On peut voir, par exemple, à travers les documents et les dossiers sur le site du Musée de l’Histoire de l’Immigration que l’immigration est un objet social et historique complexe et que, par conséquent, sa gestion n’est pas chose simple ; le texte suivant peut aussi témoigner de cette complexité et de cette difficulté : « Présentation en Conseil des ministres, 31 août 1983, d’un ensemble de mesures destinées à lutter contre l’immigration illégale et faciliter l’insertion des populations immigrées : contrôle systématique des clandestins et lutte contre leurs employeurs ; réduction du nombre des travailleurs saisonniers (dispositions particulières pour les ressortissants d’Algérie, de Tunisie et du Maroc) ; simplification des mesures d’obtention du titre de travail ; représentation des immigrés dans la commission nationale de la main-d’œuvre étrangère ; moyens d’action scolaire, culturelle, de formation professionnelle, d’information ; résorption de l’habitat insalubre ; lutte contre l’intolérance, le racisme, la violence. »

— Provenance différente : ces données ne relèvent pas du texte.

(* ===== verification/LaunchProvider.v ===== *)
(** The secrets of one launch (src/internal/secretlaunch/provider.go): the exact-version
adapter over a provider and the fetch of a service's key set.  The clearing of buffers
is not represented. *)

From S2P Require Import Prelude GoStrings Provider LaunchError LaunchTypes LaunchManifest LaunchSession Effects.
#[local] Open Scope go_scope.

Record SecretBuffer := mkBuffer { sb_Key : string; sb_Version : string; sb_Env : string; sb_Bytes : string }.
Abbreviation SecretSet := (gmap string SecretBuffer).

(** An error of the runtime: a [LaunchError] or one of another type ([None]). *)
Abbreviation rt_error := (option LaunchError).
Definition own {A} (r : result LaunchError A) : result rt_error A :=
  match r with Ok a => Ok a | Err e => Err (Some e) end.

(** [SkretProvider.Fetch] over a provider that may read exact versions. *)
Definition skret_Fetch (reader : option (string → Z → option Secret))
    (key version : string) : result LaunchError string :=
  if negb (validKeyName key) || negb (validProviderVersion version) then Err (fail ErrFetch)
  else
    let numeric := default 0%Z (ParseInt version) in
    match reader with
    | None => Err (fail ErrNoProvider)
    | Some get =>
      match get key numeric with
      | None => Err (fail ErrFetch)
      | Some s =>
        if negb (sec_Version s =? numeric)%Z || negb (bool_decide (Provider.Key s = key)) then Err (fail ErrFetch)
        else Ok (Value s)
      end
    end.

Section fetch.
Context {W : Type} (fetch : string → string → act W rt_error (option string)).

(** The loop of [FetchSecrets]. *)
Fixpoint fetch_loop (keys : list ManifestKey) (items : SecretSet) : act W rt_error SecretSet :=
  match keys with
  | [] => ret items
  | k :: keys =>
    let refuse c := throw (Some (failKey c (mk_Name k))) in
    if negb (validKeyName (mk_Name k)) || negb (validProviderVersion (mk_Version k)) ||
       negb (validEnvName (mk_Env k)) then refuse ErrKey
    else if bool_decide (is_Some (items !! mk_Name k)) then refuse ErrKey
    else
      do! value := fetch (mk_Name k) (mk_Version k) in
      match value with
      | Some v =>
        if (MaxValueLength <? len v)%Z then refuse ErrFetch
        else fetch_loop keys (<[mk_Name k := mkBuffer (mk_Name k) (mk_Version k) (mk_Env k) v]> items)
      | None => refuse ErrFetch
      end
  end.
Definition FetchSecrets (keys : list ManifestKey) : act W rt_error SecretSet :=
  if length keys =? 0 then throw (Some (fail ErrNoProvider)) else fetch_loop keys ∅.
End fetch.


(** A set of secrets is the one for some keys: each key's own value, under its exact
version and environment name and with the property [Q], and nothing else. *)
Definition item_for (k : ManifestKey) (value : string) : SecretBuffer :=
  mkBuffer (mk_Name k) (mk_Version k) (mk_Env k) value.
Definition set_for (Q : ManifestKey → string → Prop) (keys : list ManifestKey) (items : SecretSet) : Prop :=
  NoDup (mk_Name <$> keys) ∧ dom items = list_to_set (mk_Name <$> keys) ∧
  ∀ k, k ∈ keys → ∃ v, items !! mk_Name k = Some (item_for k v) ∧ Q k v.
(** A value that fits into a frame. *)
Definition fits (_ : ManifestKey) (v : string) : Prop := (len v ≤ MaxValueLength)%Z.

Lemma set_for_nil Q : set_for Q [] ∅.
Proof. split; [constructor|]. split; [by rewrite dom_empty_L|]. intros k []%not_elem_of_nil. Qed.
Lemma set_for_insert (Q : ManifestKey → string → Prop) keys items k v :
  set_for Q keys items → items !! mk_Name k = None → Q k v →
  set_for Q (keys ++ [k]) (<[mk_Name k := item_for k v]> items).
Proof.
  intros (Hnd & Hdom & Hv) Hk Hq.
  assert (Hout : mk_Name k ∉ mk_Name <$> keys).
  { rewrite <-(elem_of_list_to_set (C := gset string)), <-Hdom. by apply not_elem_of_dom. }
  split; [|split].
  - rewrite fmap_app. apply NoDup_app. split; [done|]. split; [|apply NoDup_singleton].
    intros x Hx Hin%list_elem_of_singleton. by subst x.
  - rewrite dom_insert_L, Hdom, fmap_app, list_to_set_app_L. cbn. clear. set_solver.
  - intros k' [Hk'| ->%list_elem_of_singleton]%elem_of_app; [|exists v; by rewrite lookup_insert_eq].
    destruct (Hv k' Hk') as (v' & Hv' & ?). exists v'. rewrite lookup_insert_ne; [done|].
    intros E. apply Hout. rewrite E. by apply list_elem_of_fmap_2.
Qed.
Lemma set_for_size Q keys items : set_for Q keys items → size items = length keys.
Proof.
  intros (Hnd & Hdom & _). rewrite <-size_dom, Hdom, size_list_to_set, length_fmap; done.
Qed.

Section fetched.
Context {W : Type} (fetch : string → string → act W rt_error (option string)).
Context (P : W → Prop) (R : W → Prop) (answered : string → string → string → Prop).
Context (Hfetch : ∀ k v, triple P (fetch k v) (λ r w, P w ∧ ∀ x, r = Some x → answered k v x) R).
Context (HR : ∀ w, P w → R w).

(** A value of a key: the source's answer for its name and version, and not too long. *)
Definition served (k : ManifestKey) (v : string) : Prop :=
  fits k v ∧ answered (mk_Name k) (mk_Version k) v.

Lemma triple_fetch_loop keys before items :
  set_for served before items →
  triple P (fetch_loop fetch keys items) (λ items w, P w ∧ set_for served (before ++ keys) items) R.
Proof.
  revert before items. induction keys as [|k keys IH]; intros before items Hset; cbn [fetch_loop].
  { apply triple_ret. intros w Hw. by rewrite app_nil_r. }
  destruct (_ || _); [by apply triple_throw|]. case_bool_decide as Hnew; [by apply triple_throw|].
  eapply triple_bind; [apply Hfetch|]. intros r. apply triple_pure. intros Hans.
  destruct r as [v|]; [|by apply triple_throw].
  destruct (Z.ltb_spec MaxValueLength (len v)); [by apply triple_throw|].
  replace (before ++ k :: keys) with ((before ++ [k]) ++ keys) by by rewrite <-app_assoc.
  apply IH, set_for_insert; [done| |]; [by apply eq_None_not_Some|]. split; [unfold fits; lia|auto].
Qed.
(** What is fetched is the set for the keys asked for. *)
Lemma triple_FetchSecrets keys :
  triple P (FetchSecrets fetch keys) (λ items w, P w ∧ set_for served keys items) R.
Proof.
  unfold FetchSecrets. destruct (_ =? _); [by apply triple_throw|].
  apply (triple_fetch_loop keys [] ∅), set_for_nil.
Qed.
End fetched.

Alors on essaie de créer une « Vérité » quitte à la détacher de toute « Réalité », au risque de créer de l’idéologie, quasi une religion sous couvert d’humanisme. Mais l’humanisme n’est-il pas une vision du monde gravitant autour de l’homme, par opposition à une vision qui graviterait autour de Dieu ? L’humanisme, autorisons-nous d’en dire quelques mots même s’ils sont réducteurs mais pour situer le problème, l’humanisme courant philosophique qui demeure un terme équivoque de sens différents selon les auteurs ; il n’est pas envisagé de la même façon chez Nietzsche, Feuerbach ou chez Marx qui chemina de l’humanisme au communisme, via la critique lapidaire et définitive formulée dans les Thèses sur Feuerbach. Mais aucun auteur ne nie la réalité que représente la « société ». Alors, ce qu’écrivait Albert Camus dans Les Justes n’a jamais eu autant d’importance : « mal dénommer les choses c’est ajouter du malheur au monde ». Rejeter que soit utiliser le terme de migrant pour s’arc-bouter sur des mots dont voudrait qu’ils ne représentent que l’Homme en tant qu’il est un individu, c’est prendre le risque de nier l’existence d’un fait social en considérant qu’est « fait social » « toute manière de faire, fixée ou non, susceptible d’exercer sur l’individu une contrainte extérieure ». Or le phénomène de la migration et surtout de l’accueil des migrants crée de la contrainte chez les habitants du pays d’accueil ; on voit alors le risque que l’on ferait prendre à une société en occultant ces contraintes qui sont cette réalité qu’on nie pour construire une vérité dite humaniste.
Ne remplaçons pas ce qui doit être un débat de société par une querelle de mots et souvenons-nous comme le disait Pierre Dac « qu’avant de penser il faut réfléchir ».